Jerome Williams, a right-handed pitcher claimed off of waivers from Texas, made his debut for Philadelphia last night in Anaheim.  The 32-year-old starter, whose pink glove is in honor of his late mother and her battle with breast cancer, tossed 5.1 innings, allowing two earned runs on five hits.  His pitch count was only 72; however, it makes sense that Williams would appear tired after not having pitched for ten days.  (Sean O’Sullivan was designated for assignment in order to make room on the roster for Williams.)

With a 2-1 lead, one out, and a runner on first, Antonio Bastardo took the mound.  Surely, by now, we’ve all included “take a shot every time Bastardo walks his first batter” into our Phillies drinking games … and he delivered.  Bastardo walked Josh Hamilton on four pitches (not a typo), which prompted the downward spiral of the sixth.  After having pitched 0.1 inning and allowing five runs (again … not a typo), Ryne Sandberg called in Jake Diekman to stop the bleeding.  Mario Hollands pitched the seventh inning, and Cesar Jiminez handled the eighth without incident.  The damage, however, was already done: Bastardo earned the loss after a 7-2 final score.

What does this mean for Philadelphia’s pitching? For starters, Bastardo might need a one-way bus ticket to a little town called Out of My Sight Already.  As non-contenders, though, the Phillies could have certainly done far worse than Jerome Williams.  If he’s able to pitch a decently solid six or seven innings, with roughly 2/3 his pitches as strikes, I’ll be happy.  He’s not Cliff Lee, and you shouldn’t expect stellar performances.  At this rate, though, we’ll take what we can get.

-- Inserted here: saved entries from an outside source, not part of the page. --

Lemma sample_dir_ok : @dir_ok (table_json sample_snapshots) sample_dir.
Proof.
  split; [apply (bool_decide_unpack _); vm_compute; exact I|].
  assert (forall h, in_u64 h -> in_u64 (es_height (sample_execution h HASH_ZERO HASH_ZERO))) as Hu by done.
  apply List.Forall_cons; [|apply List.Forall_cons; [|apply List.Forall_cons; [|apply List.Forall_cons; [|apply List.Forall_nil]]]].
  - apply (@entry_of_legacy (table_json sample_snapshots) (sample_execution 1024 HASH_ZERO HASH_ZERO)); [reflexivity|].
    apply Hu. vm_compute. split; discriminate.
  - apply (@entry_of_execution (table_json sample_snapshots) (sample_execution 256 HASH_ZERO HASH_ZERO)); [reflexivity|].
    apply Hu. vm_compute. split; discriminate.
  - split; intros H; vm_compute in H; discriminate H.
  - apply (@entry_of_execution (table_json sample_snapshots) (sample_execution 512 HASH_ZERO HASH_ZERO)); [reflexivity|].
    apply Hu. vm_compute. split; discriminate.
Qed.

Lemma latest_snapshot_exact_witness :
  exists sn, @latest_execution_snapshot_at_or_before mem_snapshots (table_json sample_snapshots) (Some sample_dir) 2000 (B "profile") =
    Ok (Some sn) /\ es_height sn = 512.
Proof.
  destruct (@latest_snapshot_exact mem_snapshots (table_json sample_snapshots) mem_snapshots_reliable sample_dir 2000 (B "profile")
    sample_dir_ok) as (r & Hr & _).
  exists (sample_execution 512 HASH_ZERO HASH_ZERO). split; [|reflexivity]. rewrite Hr.
  vm_compute in Hr. injection Hr as <-. reflexivity.
Defined.

(** A chain up to the third interval, with a codec for its blocks. *)
Definition numbered_block (n : Z) : Block := empty_block (numbered_sample n).
Definition u64_ok (n : Z) : bool := (0 <=? n) && (n <=? U64_MAX).

Program Definition numbered_json {A} `{EqDecision A} (number : A -> Z) (of_number : Z -> A) : Json A := {|
  to_vec := fun a =>
    if bool_decide (a = of_number (number a)) && u64_ok (number a) then Ok (be_bytes 8 (number a)) else Err "not numbered"%string;
  from_slice := fun b => Ok (of_number (be_val b));
|}.
Next Obligation.
  intros A HA number of_number a b. cbv beta. case_bool_decide as E; [|done]. cbn [andb].
  destruct (u64_ok (number a)) eqn:Hu; [|done]. intros [= <-]. unfold u64_ok in Hu.
  apply andb_true_iff in Hu as [H1 H2]. apply Z.leb_le in H1, H2.
  rewrite be_val_be_bytes_small by (change (256 ^ Z.of_nat 8) with (U64_MAX + 1); lia). by rewrite <- E.
Qed.
(** Each round adds a block and more than [MAX_CANDIDATE_REPLAY_SUFFIX] are
    refused. *)
Definition branch_fuel : nat := Z.to_nat (MAX_CANDIDATE_REPLAY_SUFFIX + 2).
Definition candidate_branch_from_storage (tip : Block) : Node CandidateBranch :=
  branch_loop branch_fuel ∅ 0 [] tip.

(** [canonical_by_hash.get]: the last entry of a hash wins. *)
Definition canonical_by_hash (canonical : list Block) (hash : Hash256) : option Block :=
  List.find (fun b => bool_decide (header_hash (blk_header b) = hash)) (rev canonical).

Fixpoint replacement_loop (fuel : nat) (canonical : list Block) (visited : gset (list byte)) (reversed : list Block)
    (current : Block) : Node CandidateBranch :=
  match fuel with
  | O => st_res Panic
  | Datatypes.S fuel =>
      let hash := header_hash (blk_header current) in
      let too_long reversed := MAX_CANDIDATE_REPLAY_SUFFIX <? Z.of_nat (length reversed) in
      let refused := st_res (Err "candidate rejected: branch suffix exceeds replay limit"%string) in
      if bool_decide (hash ∈ visited) then st_res (Err "candidate rejected: parent cycle detected"%string)
      else
        match canonical_by_hash canonical hash with
        | Some canonical => if too_long reversed then refused else st_ret (branch_at canonical reversed)
        | None =>
            let reversed := reversed ++ [current] in
            if too_long reversed then refused
            else
              do? parent := step_to_parent current in
              replacement_loop fuel canonical ({[hash]} ∪ visited) reversed parent
        end
  end.

Definition candidate_replacement (tip : Block) (previous_canonical : list Block) : Node CandidateBranch :=
  replacement_loop branch_fuel previous_canonical ∅ [] tip.

Definition materialize_candidate_replacement (branch : CandidateBranch) (canonical : list Block)
    : res string (list Block) :=
  let? ancestor := ok_or (canonical !! Z.to_nat (cb_common_height branch))
    "candidate common ancestor is absent from canonical storage"%string in
  if negb (bool_decide (header_hash (blk_header ancestor) = cb_common_hash branch))
  then Err "candidate common ancestor does not match canonical storage"%string
  else Ok (take (Z.to_nat (cb_common_height branch) + 1) canonical ++ cb_suffix branch).

(** ** Replaying a whole chain *)

Fixpoint replay_blocks (rc : ReplayConfig) (index : Z) (blocks : list Block) : Node unit :=
  match blocks with
  | [] => st_ret tt
  | block :: blocks =>
      do? parent := st_read (fun n => any_res (node_best_header n)) in
      validate_block_live rc parent block ;!
      any (node_insert_block append_block block) ;!
      (if index mod REPLAY_CHECKPOINT_INTERVAL =? 0 then flush_sync_batch else st_ret tt) ;!
      replay_blocks rc (index + 1) blocks
  end.

Definition replay_canonical_chain (rc : ReplayConfig) (chain : list Block) : Node unit :=
  do? genesis := st_res (ok_or (head chain) "cannot replay an empty chain"%string) in
  if negb (hdr_number (blk_header genesis) =? 0)
  then st_res (Err "canonical replay must begin at genesis"%string)
  else
    begin_sync_batch ;!
    with_batch end_sync_batch
      (any (node_insert_block append_block genesis) ;! replay_blocks rc 1 (tail chain)).

(** A failed replacement is undone by replaying the old chain; when that
    succeeds the failure itself is not reported. *)
Definition rebuild_canonical_chain (rc : ReplayConfig) (replacement previous : list Block) : Node unit :=
  node_clear_canonical_state ;!
  fun n =>
    match replay_canonical_chain rc replacement n with
    | (Err reorg_error, n) =>
        match (node_clear_canonical_state ;! replay_canonical_chain rc previous) n with
        | (Err rollback_error, n) =>
            (Err ("candidate reorg failed: " ++ reorg_error ++ "; rollback failed: " ++ rollback_error)%string, n)
        | r => r
        end
    | r => r
    end.

(** [isolated] is the store opened at a fresh path, [cleanup] the removal of
    that path. *)
Definition validate_replacement_in_isolation (isolated : res string Generation) (cleanup : res string unit)
    (rc : ReplayConfig) (replacement : list Block) : res string unit :=
  let? _ := ok_or (head replacement) "candidate branch is empty"%string in
  match (let? g := isolated in (replay_canonical_chain rc replacement (Full g)).1), cleanup with
  | Ok _, Ok _ => Ok tt
  | Panic, _ | _, Panic => Panic
  | Err e, _ => Err e
  | Ok _, Err e => Err ("remove replay validation: " ++ e)%string
  end.

Definition promote_candidate_chain (isolated : res string Generation) (cleanup : res string unit)
    (rc : ReplayConfig) (tip : Block) (previous_canonical : list Block) : Node unit :=
  do? branch := candidate_replacement tip previous_canonical in
  do? replacement := st_res (materialize_candidate_replacement branch previous_canonical) in
  st_res (validate_replacement_in_isolation isolated cleanup rc replacement) ;!
  rebuild_canonical_chain rc replacement previous_canonical.

(** The maintenance command that shortens the chain.  When the replay fails
    the chain is left empty. *)
Definition rollback_node (rc : ReplayConfig) (height : Z) : Node BlockHeader :=
  do? canonical := st_read node_canonical_blocks in
  do? current := st_res (ok_or (last canonical) "cannot roll back an empty chain"%string) in
  if hdr_number (blk_header current) <=? height
  then st_res (Err "rollback height is not below current height"%string)
  else
    let replacement := take (Z.to_nat (sat_add U64_MAX height 1)) canonical in
    do? target := st_res (ok_or (last replacement) "rollback target is empty"%string) in
    node_clear_canonical_state ;!
    fun n =>
      match replay_canonical_chain rc replacement n with
      | (Ok _, n) => (Ok (blk_header target), n)
      | (Err e, n) => (Err e, (node_clear_canonical_state n).2)
      | (Panic, n) => (Panic, n)
      end.
(* ===== verification/Import.v ===== *)
(** The imports of [crates/blq-node/src/main.rs]: the direct extension of the
    tip by a recovered suffix, the publication of a fork, and the import of a
    block or a header that arrives from the network or from recovery.

    The storage lock is released between the steps of a publication.  What
    other threads do to the storage while it is free is the argument
    [Others]: a function for each point at which the lock is taken again.  An
    import returns what it decided; gossip and telemetry are not modelled. *)

From Stdlib Require Import ZArith Lia Strings.String Strings.Byte.
From stdpp Require Import sorting gmap fin_maps base list.
From S2P Require Import Prelude Externals Primitives Canonical Rlp RawTx Pow Consensus State StateRoot.
From S2P Require Import Transition Evm Difficulty BlockExec Mempool Admission Replay Network.
From S2P Require Import Sled AccountStore BlockStore Generation Publish CandidateStore NodeStore Snapshots Branch.
#[local] Open Scope Z_scope.

Definition Others {S : Sled} : Type := Moment -> NodeStorage -> NodeStorage.

(** What a publication captures under its first lock. *)
Record Capture := {
  cp_snapshot : ExecutionSnapshot;
  cp_replay_parent : BlockHeader;
  cp_replay_history : list BlockHeader;
  cp_ancestor : BlockHeader;
  cp_active_tip : BlockHeader;
  cp_profile : list byte;
  cp_genesis_hash : Hash256;
}.

(** What an import did with a block; the hashes are those of the transactions
    that leave the mempool. *)
Inductive Import :=
  | Ignored
  | Orphaned
  | Deferred (error : string)
  | Published (hashes : list Hash256)
  | Recovering
  | Imported (hashes : list Hash256).
(* ===== verification/Rebuild.v ===== *)
(** Replaying whole chains: the reorganisation that rebuilds the store from
    genesis, its rollback, and the maintenance command that shortens the
    chain. *)

From Stdlib Require Import ZArith Lia Strings.String Strings.Byte.
From stdpp Require Import sorting gmap fin_maps base list.
From S2P Require Import Prelude Externals Primitives Canonical Rlp RawTx Pow Consensus State StateRoot.
From S2P Require Import Transition Evm Difficulty BlockExec Mempool Admission Replay Network.
From S2P Require Import Sled AccountStore BlockStore ChainStore Generation Publish CandidateStore NodeStore NodeState.
From S2P Require Import Supply Snapshots Miner Branch Import Reorg Direct Fork.
#[local] Open Scope Z_scope.

(** ** Clearing *)

Section clearing.
Context {S : Sled} {HX : HexCodec} {D : Digests} {JB : Json Block} {JH : Json BlockHeader} {HR : SledReliable}.

Definition without (m : Contents) (p : list byte) : Contents :=
  fold_left (fun m k => delete k m) (map fst (prefix_entries p m)) m.

Lemma without_lookup m p k : without m p !! k = if has_prefix p k then None else m !! k.
Proof.
  unfold without. destruct (has_prefix p k) eqn:E; [by apply remove_scan_lookup|].
  rewrite fold_delete_lookup. case_decide as Hin; [|done]. apply list_elem_of_fmap in Hin as ([k' v] & -> & Hin).
  apply elem_of_prefix_entries in Hin as [_ Hp]. cbn in *. congruence.
Qed.
(** Writing the index of a hash. *)
Lemma rep_index m sp h r :
  spool_rep m sp -> wf_index h r ->
  spool_rep (<[recovery_hash_key h := index_value r]> m) {| sp_bodies := sp_bodies sp; sp_index := <[h := r]> (sp_index sp) |}.
Proof.
  intros Hrep Hr. change (recovery_hash_key h) with (row_key (RIndex h)). split.
  - intros q Hq. rewrite lookup_row_insert by (done || apply Hr). rewrite (sr_value _ _ Hrep q Hq).
    case_decide as E; [subst; cbn; by rewrite lookup_insert_eq|].
    destruct q as [t n|t n|h']; cbn; try done. rewrite lookup_insert_ne; [done|]. by intros ->.
  - intros k Hk [v Hv]. destruct (decide (k = row_key (RIndex h))) as [->|Hne]; [exists (RIndex h); split; [apply Hr|done]|].
    rewrite lookup_insert_ne in Hv by done. eapply sr_keys; eauto.
  - apply Hrep.
  - cbn. apply map_Forall_insert_2; [done|apply Hrep].
Qed.

Lemma block_row_value sp tip n bw v :
  map_Forall wf_entry (sp_bodies sp) -> sp_bodies sp !! (tip, n) = Some bw -> to_vec bw.1 = Ok v ->
  row_value sp (RBlock tip n) = Some v.
Proof. intros Hb E Ev. cbn. rewrite E. cbn. unfold block_value. by rewrite Ev. Qed.

(** A scanned block row decodes to its body. *)
Lemma block_row_slice sp tip n bw :
  map_Forall wf_entry (sp_bodies sp) -> sp_bodies sp !! (tip, n) = Some bw ->
  @json_slice _ JB (default [] (row_value sp (RBlock tip n))) = Ok bw.1.
Proof.
  intros Hb E. destruct (Hb _ _ E) as (_ & _ & _ & _ & v & Ev). rewrite (block_row_value _ _ _ _ _ Hb E Ev). cbn.
  unfold json_slice. by rewrite (json_roundtrip _ _ Ev).
Qed.

Lemma row_body sp q tip n : q = RBlock tip n \/ q = RWork tip n -> is_Some (row_value sp q) -> exists bw, sp_bodies sp !! (tip, n) = Some bw.
Proof. intros [-> | ->] [v H]; cbn in H; destruct (sp_bodies sp !! (tip, n)); [eauto|done|eauto|done]. Qed.

Context {HR : SledReliable}.

Lemma recovery_work_rep s sp tip n bw :
  spool_rep (contents s) sp -> sp_bodies sp !! (tip, n) = Some bw -> recovery_work s (recovery_base tip n) = Ok bw.2.
Proof.
  intros Hrep E. destruct (sr_bodies _ _ Hrep _ _ E) as (Ht & Hn & _ & Hw & _). unfold recovery_work.
  rewrite db_get_reliable. change (recovery_base tip n ++ B ":work") with (row_key (RWork tip n)).
  rewrite (sr_value _ _ Hrep (RWork tip n)) by done. cbn. rewrite E. cbn.
  rewrite length_be_bytes. cbn. by rewrite be_val_u128.
Qed.
End rows.

#[local] Opaque dec_string recovery_base recovery_hash_key.

(** ** The operations *)

Section operations.
Context {S : Sled} {HX : HexCodec} {D : Digests} {JB : Json Block} {HR : SledReliable}.

Definition refines (call : SpoolCall) (s : SledStorage) (sp : Spool) : Prop :=
  exists r c sp', runs (run_spool call) s r c /\ spool_step sp call r sp' /\ spool_rep c sp'.

Lemma refines_store tip block work s sp :
  spool_rep (contents s) sp -> wf_spool_call (CStore tip block work) -> refines (CStore tip block work) s sp.
Proof.
  intros Hrep (Ht & Hn & Hw & v & Ev). set (n := hdr_number (blk_header block)). set (h := header_hash (blk_header block)).
  set (c := <[recovery_hash_key h := recovery_base tip n]>
    (<[recovery_base tip n ++ B ":work" := be_bytes 16 work]> (<[recovery_base tip n ++ B ":block" := v]> (contents s)))).
  eexists (Ok ADone), c, _. split; [|split; [apply step_store|]].
  - unfold run_spool, store_recovery_block_unflushed. fold n h. apply (runs_bind _ _ s tt c).
    + unfold json_vec. rewrite Ev. eapply runs_bind; [apply (runs_res (Ok v))|]. intros s1 E1. unfold c. rewrite <- E1.
      eapply runs_bind; [apply runs_insert|]. intros s2 <-. eapply runs_bind; [apply runs_insert|]. intros s3 <-.
      apply runs_insert.
    + intros s1 <-. apply runs_ret.
  - assert (wf_hash h) by apply length_sha256.
    enough (spool_rep (<[recovery_base tip n ++ B ":work" := be_bytes 16 work]> (<[recovery_base tip n ++ B ":block" := v]> (contents s)))
      {| sp_bodies := <[(tip, n) := (block, work)]> (sp_bodies sp); sp_index := sp_index sp |}) as Hm
      by exact (rep_index _ _ h (At tip n) Hm (conj H (conj Ht Hn))).
    change (recovery_base tip n ++ B ":block") with (row_key (RBlock tip n)).
    change (recovery_base tip n ++ B ":work") with (row_key (RWork tip n)). split.
    + intros q Hq. rewrite !lookup_row_insert, (sr_value _ _ Hrep q Hq) by done. destruct q as [t m|t m|h'].
      * rewrite (decide_False (P := RWork tip n = _)) by done. destruct (decide (_ = _)) as [[= <- <-]|Hne].
        { cbn. rewrite lookup_insert_eq. cbn. unfold block_value. by rewrite Ev. }
        cbn. rewrite lookup_insert_ne; [done|]. intros [= -> ->]. by apply Hne.
      * destruct (decide (RWork tip n = _)) as [[= <- <-]|Hne].
        { cbn. by rewrite lookup_insert_eq. }
        rewrite decide_False by done. cbn. rewrite lookup_insert_ne; [done|]. intros [= -> ->]. by apply Hne.
      * by rewrite !decide_False by done.
    + intros k Hk [x Hx]. destruct (decide (k = row_key (RWork tip n))) as [->|N1]; [by exists (RWork tip n)|].
      destruct (decide (k = row_key (RBlock tip n))) as [->|N2]; [by exists (RBlock tip n)|].
      rewrite !lookup_insert_ne in Hx by done. eapply sr_keys; eauto.
    + cbn. apply map_Forall_insert_2; [|apply Hrep]. repeat split; try done; try apply Hn; try apply Hw. by exists v.
    + apply Hrep.
Qed.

Offensively speaking, there’s not much to say about last night.  Darin Ruf outhit DH Ryan Howard, and the Phils still have just three players (Byrd, Utley, and Revere) batting above .240.  You needn’t be good at math to realize that that’s a depressing statistic, and you needn’t know me personally to know that I hated typing it.  Philadelphia is bringing up the rear in a lackluster division – only Atlanta and Washington have records above .500 – and their record going into tonight’s game is a pitiful 53-67.  Q: What’s more depressing than being in the basement of the NL East? A: Being a full four games behind the Mets.  The Mets, folks.